I am going to start adding humor and fiction books to the reading list. The first humor book is below.
Infinite Crab Meats by Byron Crawford
While I think I’m a good writer, one thing I always envy is people who can write funny and make it appear effortless. I think in real life I’m actually a pretty funny guy, but I always find writing funny to be way harder than just being funny. In reverse, I’ve met many people who write funny, yet aren’t very funny at all in daily life. Then there are those people who can write somewhat funny, but are obviously straining to do it, to the point there’s a slight air of desperation.
So when I see people who write funny, and appear to do it effortlessly, I get very impressed and envious. Byron Crawford is one of those bloggers who is great at writing funny effortlessly. His gift is the ability casually, seamlessly insert a joke within a serious sentence, all with the same straightforward, deadpan delivery, such that you don’t see the joke coming and it totally catches you by surprise. Sometimes you don’t even catch it until 10 seconds later, when you pause and think “Wait, what?”
Byron’s blog is a hip-hop humor blog, with a flair for being controversial. Infinite Crab Meats takes the tone, as well as some of the more popular topics from his blog, and expands on them in a way he can’t on his blog, in the form of a book of collected essays.

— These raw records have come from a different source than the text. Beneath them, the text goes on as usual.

(* ===== verification/LeadsProps.v ===== *)
(** The limits of the Lead Finder: what a search request decides, the daily
    allowance of free accounts and of anonymous visitors, and what leaves the
    directory. *)
From S2P Require Import Prelude JsLib Crypto Schema Effects Platform Config Messaging Users Access Apollo Taxonomy Leads ApolloSearch ApolloSearchProps.

(** ** The state a request reads *)
Section decision.
Context {cfg : config} `{Entropy, ApolloApi, LocalTime}.

(** The account has paid for the Lead Finder. *)
Definition paid (u : string) (w : world) : bool :=
  from_option exempt false (row w u)
  || bool_decide (is_Some (find_row (Leads.bought_pack u) (db_creditGrants (w_db w))))
  || match find_row (Leads.live_of u) (db_leadFinderSubscriptions (w_db w)) with
     | Some s => Access.hasActiveAccess (w_now w) (lfs_status s) (lfs_pastDueSince s)
                   (PAYMENT_GRACE_PERIOD_DAYS cfg)
     | None => false
     end.
(** The searches the account started today. *)
Definition used_today (u : string) (w : world) : Z :=
  count_rows (Leads.searched_since u (start_of_day (w_now w))) (jobs w).
Definition max_results (u : string) (w : world) : Z :=
  if paid u w then LEAD_SEARCH_MAX_RESULTS cfg else Leads.freeTierMaxResultsPerSearch.

Lemma paid_run u w : Leads.hasPaidLeadFinderAccess u w = (Ok (paid u w), w).
Proof.
  unfold Leads.hasPaidLeadFinderAccess, paid. rewrite run_bind, unlimited_run.
  destruct (from_option exempt false (row w u)); [done|]. cbn [orb].
  unfold db_find_by, date_now, gets. rewrite !run_bind. cbn [t_get T_leadFinderSubscriptions T_creditGrants].
  cbn [mret M_ret]. set (g := find_row (Leads.bought_pack u) _).
  set (s := find_row (Leads.live_of u) _). by destruct g, s.
Qed.
Lemma free_tier_run u w :
  Leads.getFreeTierStatus u w =
  (Ok (if paid u w then Leads.FreeTier true (LEAD_SEARCH_MAX_RESULTS cfg) 0 4 None
       else Leads.FreeTier false 25 (used_today u w) 4 (Some (Z.max 0 (4 - used_today u w)))), w).
Proof.
  unfold Leads.getFreeTierStatus. rewrite run_bind, paid_run. by destruct (paid u w).
Qed.

(** The row and the job a search request creates. *)
Definition new_job (u : string) (dto : Taxonomy.ai_search) (w : world) : search_job :=
  Mk_search_job (rand_uuid (w_tick w)) u (Taxonomy.as_campaignName dto)
    (Taxonomy.as_personTitles dto ifnull []) (Some (Leads.of_dto dto)) RUNNING (w_now w).
Definition cap_of (u : string) (x : user) (w : world) : Z :=
  if exempt x then max_results u w else Z.min (u_leadFinderCredits x) (max_results u w).

Lemma aiSearch_allowed u dto w x :
  row w u = Some x → (exempt x = true ∨ 0 < u_leadFinderCredits x) →
  (paid u w = true ∨ used_today u w < 4) →
  jobs w !! rand_uuid (w_tick w) = None →
  Leads.aiSearch u dto w =
    let id := rand_uuid (w_tick w) in
    let w1 := put_rows T_leadSearchJobs (<[id := new_job u dto w]> (jobs w)) (put_tick (S (w_tick w)) w) in
    if w_redis_up w
    then (Ok id, put_apolloQueue (w_apolloQueue w ++ [Mk_apollo_job id u (Leads.of_dto dto) (cap_of u x w) None]) w1)
    else (Err NeverSettles, w1).
Proof.
  intros Hx Hcr Hfree Hfresh. unfold Leads.aiSearch, db_find, gets. rewrite run_bind.
  cbn [t_get T_users]. change (db_users (w_db w) !! u) with (row w u). rewrite Hx. cbn [Leads.orThrow].
  rewrite run_bind. cbn [mret M_ret]. rewrite run_bind, unlimited_run, Hx. cbn [from_option].
  assert (negb (exempt x) && (u_leadFinderCredits x <=? 0) = false) as ->.
  { destruct (exempt x); [done|]. cbn. destruct Hcr as [?|?]; [done|]. by apply Z.leb_gt. }
  rewrite run_bind, free_tier_run.
  set (ft := if paid u w then _ else _).
  assert (negb (Leads.ft_isPaidTier ft) && bool_decide (Leads.ft_searchesRemainingToday ft = Some 0) = false) as ->.
  { unfold ft. destruct (paid u w); [done|]. cbn. destruct Hfree as [?|?]; [done|].
    apply bool_decide_eq_false_2. intros [=]. lia. }
  assert (Hmax : Leads.ft_maxResultsPerSearch ft = max_results u w)
    by (unfold ft, max_results; by destruct (paid u w)).
  unfold random_uuid, draw. rewrite run_bind, run_bind. cbn [mret M_ret].
  unfold date_now, gets. rewrite run_bind, run_bind.
  rewrite db_create_run; [|exact Hfresh| |].
  2:{ apply has_conflict_false. by intros. }
  2:{ cbn. unfold user_exists, exists_in. apply bool_decide_eq_true. by exists x. }
  rewrite Hmax, run_bind. unfold apolloQueue_add, queue_push.
  change (w_redis_up (put_rows _ _ _)) with (w_redis_up w).
  destruct (w_redis_up w); done.
Qed.
Lemma aiSearch_refused u dto w x :
  row w u = Some x →
  (exempt x = false ∧ u_leadFinderCredits x ≤ 0) ∨ (paid u w = false ∧ 4 ≤ used_today u w) →
  ∃ m, Leads.aiSearch u dto w = (Err (Http 403 m), w).
Proof.
  intros Hx Hor. unfold Leads.aiSearch, db_find, gets. rewrite run_bind.
  cbn [t_get T_users]. change (db_users (w_db w) !! u) with (row w u). rewrite Hx. cbn [Leads.orThrow].
  rewrite run_bind. cbn [mret M_ret]. rewrite run_bind, unlimited_run, Hx. cbn [from_option].
  destruct (negb (exempt x) && (u_leadFinderCredits x <=? 0)) eqn:E; [by eexists|].
  destruct Hor as [[Hex Hc]|[Hp Hu]].
  { rewrite Hex, (proj2 (Z.leb_le _ _) Hc) in E. done. }
  rewrite run_bind, free_tier_run, Hp. cbn [Leads.ft_isPaidTier Leads.ft_searchesRemainingToday negb].
  rewrite bool_decide_eq_true_2 by (f_equal; lia). by eexists.
Qed.
End decision.

(** C28. What a search request decides. Without credits (and no exemption),
    or, on the free tier, after four searches today, it is a 403 and changes
    nothing. Otherwise it creates one RUNNING job of the account with the
    confirmed filters and, while Redis answers, queues exactly one run of it,
    whose cap is positive and exceeds neither the balance of a paying account
    nor the tier's limit. While Redis does not answer the request never
    settles, and the job stays behind as RUNNING. *)
Theorem aiSearch_decision {cfg : config} `{Entropy, ApolloApi, LocalTime} u dto w x :
  envValidation cfg = true → row w u = Some x → jobs w !! rand_uuid (w_tick w) = None →
  if (exempt x || (0 <? u_leadFinderCredits x)) && (paid u w || (used_today u w <? 4)) then
    ∃ r w' id, Leads.aiSearch u dto w = (r, w') ∧ jobs w' = <[id := new_job u dto w]> (jobs w) ∧
      w_apollo w' = w_apollo w ∧
      (if w_redis_up w then
         r = Ok id ∧ ∃ cap, w_apolloQueue w' = w_apolloQueue w ++ [Mk_apollo_job id u (Leads.of_dto dto) cap None] ∧
           0 < cap ∧ cap ≤ max_results u w ∧ (exempt x = false → cap ≤ u_leadFinderCredits x)
       else r = Err NeverSettles ∧ w_apolloQueue w' = w_apolloQueue w)
  else ∃ m, Leads.aiSearch u dto w = (Err (Http 403 m), w).
Proof.
  intros Hcfg Hx Hfresh. pose proof (cfg_max_results cfg Hcfg) as Hmax.
  destruct (_ && _) eqn:E.
  - apply andb_true_iff in E as [E1 E2]. apply orb_true_iff in E1, E2.
    rewrite Z.ltb_lt in E1, E2. rewrite (aiSearch_allowed u dto w x Hx E1 E2 Hfresh). cbv zeta.
    assert (Hpos : 0 < max_results u w) by (unfold max_results, Leads.freeTierMaxResultsPerSearch; case_match; lia).
    destruct (w_redis_up w); eexists _, _, (rand_uuid (w_tick w)); split_and!; try reflexivity.
    eexists. split; [reflexivity|]. unfold cap_of.
    destruct (exempt x); [split_and!; [lia|lia|done]|]. destruct E1 as [?|?]; [done|].
    split_and!; [lia|lia|intros _; lia].
  - apply (aiSearch_refused u dto w x Hx). apply andb_false_iff in E as [E|E];
      apply orb_false_iff in E as [Ea Eb]; apply Z.ltb_ge in Eb; [by left|by right].
Qed.

(** ** The free tier *)
Lemma aiSearch_jobs {cfg : config} `{Entropy, ApolloApi, LocalTime} u dto w :
  paid u w = false →
  w_now (Leads.aiSearch u dto w).2 = w_now w ∧
  (jobs (Leads.aiSearch u dto w).2 = jobs w ∨
   used_today u w < 4 ∧ ∃ k j, jobs (Leads.aiSearch u dto w).2 = <[k := j]> (jobs w)).
Proof.
  intros Hp. destruct (row w u) as [x|] eqn:Hx; last first.
  { unfold Leads.aiSearch, db_find, gets. rewrite run_bind.
    cbn [t_get T_users]. change (db_users (w_db w) !! u) with (row w u). rewrite Hx. cbn. auto. }
  destruct ((exempt x || (0 <? u_leadFinderCredits x)) && (used_today u w <? 4)) eqn:E; last first.
  { destruct (aiSearch_refused u dto w x Hx) as [m ->]; [|by auto].
    apply andb_false_iff in E as [[Ea Eb]%orb_false_iff|Eb]; apply Z.ltb_ge in Eb; [by left|by right]. }
  apply andb_true_iff in E as [E1 E2]. apply orb_true_iff in E1. rewrite Z.ltb_lt in E1, E2.
  destruct (jobs w !! rand_uuid (w_tick w)) eqn:Hfresh; last first.
  { rewrite (aiSearch_allowed u dto w x Hx E1 (or_intror E2) Hfresh). cbv zeta.
    destruct (w_redis_up w); (split; [done|]); right; (split; [done|]); eauto. }
  split.
  - enough (respects (same w_now) (Leads.aiSearch u dto)) as Hf by apply (Hf w).
    unfold Leads.aiSearch, Leads.hasUnlimitedLeadFinderAccess, Leads.getFreeTierStatus,
      Leads.hasPaidLeadFinderAccess, Leads.hasUnlimitedLeadFinderAccess, Leads.startOfToday. frame_tac.
  - (* the drawn key is taken: nothing is created *)
    left. unfold Leads.aiSearch, db_find, gets. rewrite run_bind.
    cbn [t_get T_users]. change (db_users (w_db w) !! u) with (row w u). rewrite Hx. cbn [Leads.orThrow].
    rewrite run_bind. cbn [mret M_ret]. rewrite run_bind, unlimited_run.
    destruct (_ && _); [done|]. rewrite run_bind, free_tier_run. destruct (_ && _); [done|].
    unfold random_uuid, draw. rewrite run_bind, run_bind. cbn [mret M_ret].
    unfold date_now, gets. rewrite run_bind, run_bind. unfold db_create. cbv zeta.
    cbn [t_get T_leadSearchJobs w_db put_tick]. fold (jobs w). unfold exists_in.
    rewrite Hfresh, bool_decide_eq_true_2 by by eexists. done.
Qed.


(** ** Anonymous visitors *)
Section anonymous.
Context {cfg : config} `{Entropy, ApolloApi, ClaudeApi, LocalTime}.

His humor is very cutting, caustic, and dry, but delivered in a matter-of-fact way with so little emotion or evidence of personal enmity that it never feels draining or excessively negative. He’s also as hard on himself as he is on others, as the book is also relentlessly self-depracatory. In some instances though, the hip detachment, world weariness and cynicism work against him, because after a while you want him to drop the shtick even for a few pages and show some cynicism and passion for something, anything, even if it’s just for the effect of contrast. It’s one thing to get all that cynicism and detachment in blog post sized chunks, but over the course of a book it could get a little monotonous. The closest I see him come to dropping the nihilistic pose and showing some sincerity and passion is when he takes to discussing cultural tourists like the founders of the website Rap Genius, which to me is easily the best part of the book.

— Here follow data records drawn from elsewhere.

(* ===== verification/Dto.v ===== *)
(** What the global ValidationPipe checks of each request: the decorators of
    the DTO classes (auth/dto, admin/dto, leads/dto, contact/dto, ...) as
    predicates on the decoded fields. A field of an enum is a value of the
    enum here; lengths count bytes. *)
From S2P Require Import Prelude JsLib Crypto Schema Effects Platform Taxonomy.

(** class-validator's formats. *)
Class IsEmail := { isEmail : string → bool }.
Class IsUrl := { isUrl : string → bool }.
Class IsUUID := { isUUID : string → bool }.

Module Dto.
(** [@MinLength], [@MaxLength]. *)
Definition longer (n : nat) (s : string) : bool := (n <=? String.length s)%nat.
Definition within (n : nat) (s : string) : bool := (String.length s <=? n)%nat.
Definition sized (lo hi : nat) (s : string) : bool := longer lo s && within hi s.
(** [@IsOptional]: the other checks apply to a value that is present. *)
Definition optional {A} (p : A → bool) (o : option A) : bool :=
  match o with Some a => p a | None => true end.
(** [@Min], [@Max]. *)
Definition between (lo hi n : Z) : bool := (lo <=? n) && (n <=? hi).

(** ** auth/dto, users/dto *)
Section auth.
Context `{IsEmail}.
Definition register (email password fullName : string) (phone : option string) (acceptedTerms : bool) : bool :=
  isEmail email && sized 8 72 password && sized 1 200 fullName && optional (within 30) phone && acceptedTerms.
Definition login (email password : string) : bool := isEmail email && longer 1 password.
Definition verifyLogin (code : string) : bool := sized 6 6 code.
Definition forgotPassword (email : string) : bool := isEmail email.
Definition resetPassword (newPassword : string) : bool := sized 8 72 newPassword.
Definition confirm2fa (code : string) : bool := sized 6 6 code.
Definition disable2fa (password : string) : bool := longer 1 password.
Definition deleteAccount (password : string) : bool := longer 1 password.
Definition updateProfile (fullName phone : option string) : bool :=
  optional (sized 1 200) fullName && optional (within 30) phone.

(** ** Mail, invitations, contact, checkout *)
Definition address (email : string) : bool := isEmail email && within 200 email.
Definition createInvite (email : string) : bool := address email.
Definition unsubscribe (email token : string) : bool := address email && within 200 token.
Definition contact (name email message : string) : bool :=
  sized 1 200 name && address email && sized 1 5000 message.
Definition createCreditsCheckout (quantity : Z) : bool := between 1 20 quantity.

(** ** admin/dto, prospect-campaign/dto *)
Definition pagination (page pageSize : Z) : bool := (1 <=? page) && between 1 100 pageSize.
Definition inviteUser (email : string) : bool := address email.
Definition inviteProspect (email : string) : bool := address email.
Definition sendTestEmail (email : string) : bool := address email.
End auth.
Definition listUsers (search : option string) : bool := optional (within 200) search.
Definition listProspects (search : option string) : bool := optional (within 200) search.
Definition suspendUser (reason : option string) : bool := optional (within 500) reason.
Definition listAuditLogs `{IsUUID} (action actorUserId targetId : option string) : bool :=
  optional (within 100) action && optional isUUID actorUserId && optional (within 200) targetId.
Definition listFlaggedSessions (minScore : Z) : bool := 0 <=? minScore.
Definition PITCH_TEMPLATES : list string := ["INTRO"; "VALUE"; "URGENCY"].
Definition pitchProspect (template : string) : bool := bool_decide (template ∈ PITCH_TEMPLATES).
Definition MAX_BULK_EMAILS : nat := Z.to_nat 50000.
Definition bulkInvite (emails : list string) : bool :=
  (1 <=? length emails)%nat && (length emails <=? MAX_BULK_EMAILS)%nat && forallb (within 200) emails.
Definition replyContactMessage (message : string) : bool := sized 1 5000 message.
Definition updateCampaignSettings (dailyCap : option Z) : bool := optional (between 1 1000) dailyCap.
Definition updateEmailTemplate (subject heading body ctaLabel footnote mailingAddress : option string) : bool :=
  optional (within 200) subject && optional (within 200) heading && optional (within 2000) body
  && optional (within 60) ctaLabel && optional (within 300) footnote && optional (within 300) mailingAddress.

(** ** leads/dto *)
Section leads.
Context `{IsEmail, IsUrl}.
Definition lead_fields (title company website linkedin appLink email phone : option string) : bool :=
  optional (within 200) title && optional (within 200) company
  && optional (λ s, isUrl s && within 500 s) website && optional (λ s, isUrl s && within 500 s) linkedin
  && optional (λ s, isUrl s && within 500 s) appLink && optional address email && optional (within 50) phone.
Definition createLead (name likelyToAttend : string)
    (title company website linkedin appLink email phone : option string) : bool :=
  within 200 name && within 200 likelyToAttend
  && lead_fields title company website linkedin appLink email phone.
Definition selfSubmitLead (name likelyToAttend : string)
    (title company website linkedin email phone : option string) : bool :=
  within 200 name && within 200 likelyToAttend
  && lead_fields title company website linkedin None email phone.
End leads.
Definition listLeads (likelyToAttend search : option string) : bool :=
  optional (within 200) likelyToAttend && optional (within 200) search.
Definition exportLeads (likelyToAttend search : option string) : bool := listLeads likelyToAttend search.
Definition previewLeads (search : string) : bool := sized 2 200 search.
Definition anonymousAiSearch (query : string) : bool := sized 3 300 query.
Definition parseQuery (query : string) (jobTitles : option (list string)) : bool :=
  sized 1 500 query && Taxonomy.at_most 20 jobTitles.
Definition suggestQuery (q : string) : bool := sized 1 100 q.
Definition REVIEW_STATUSES : list string := ["new"; "approved"; "skipped"].
Definition updateReviewStatus (reviewStatus : string) : bool := bool_decide (reviewStatus ∈ REVIEW_STATUSES).
End Dto.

Although Crawford is laugh out loud funny, he’s also clearly very bright and insightful, and you can see that in some of his cultural analyses and pop culture discussions. Topics include Rick Ross, Kreayshawn, Odd Future, the joys of Tumblr, porn, and Tumblr porn, self-shooters, drinking with El-P, smoking weed and hitting strip clubs with Killer Mike, Wyclef and Haitian foreign ad, white hipster rap reviewers, the Rap Genius website, Das Racist, and cultural tourism in general. I have to warn you, though, if you know little to nothing about hip-hop, this book may not be for you. It assumes you have at least a basic knowledge of who’s who in hip-hop.
Recommended. Best of all, it’s only $2.99 to buy the Kindle version. At least at the time of this writing.
Rock, Paper, Scissors: Game Theory in Everyday Life by Len Fisher
This book is a great introduction to game theory. I recently discussed game theory concepts like Prisoner’s Dilemma in recent blog posts, and this book is the first game theory text I ever read. It is light on equations and math, and instead mainly focuses on being relatable for laypeople and providing plenty of real-world, everyday examples for illustrative purposes.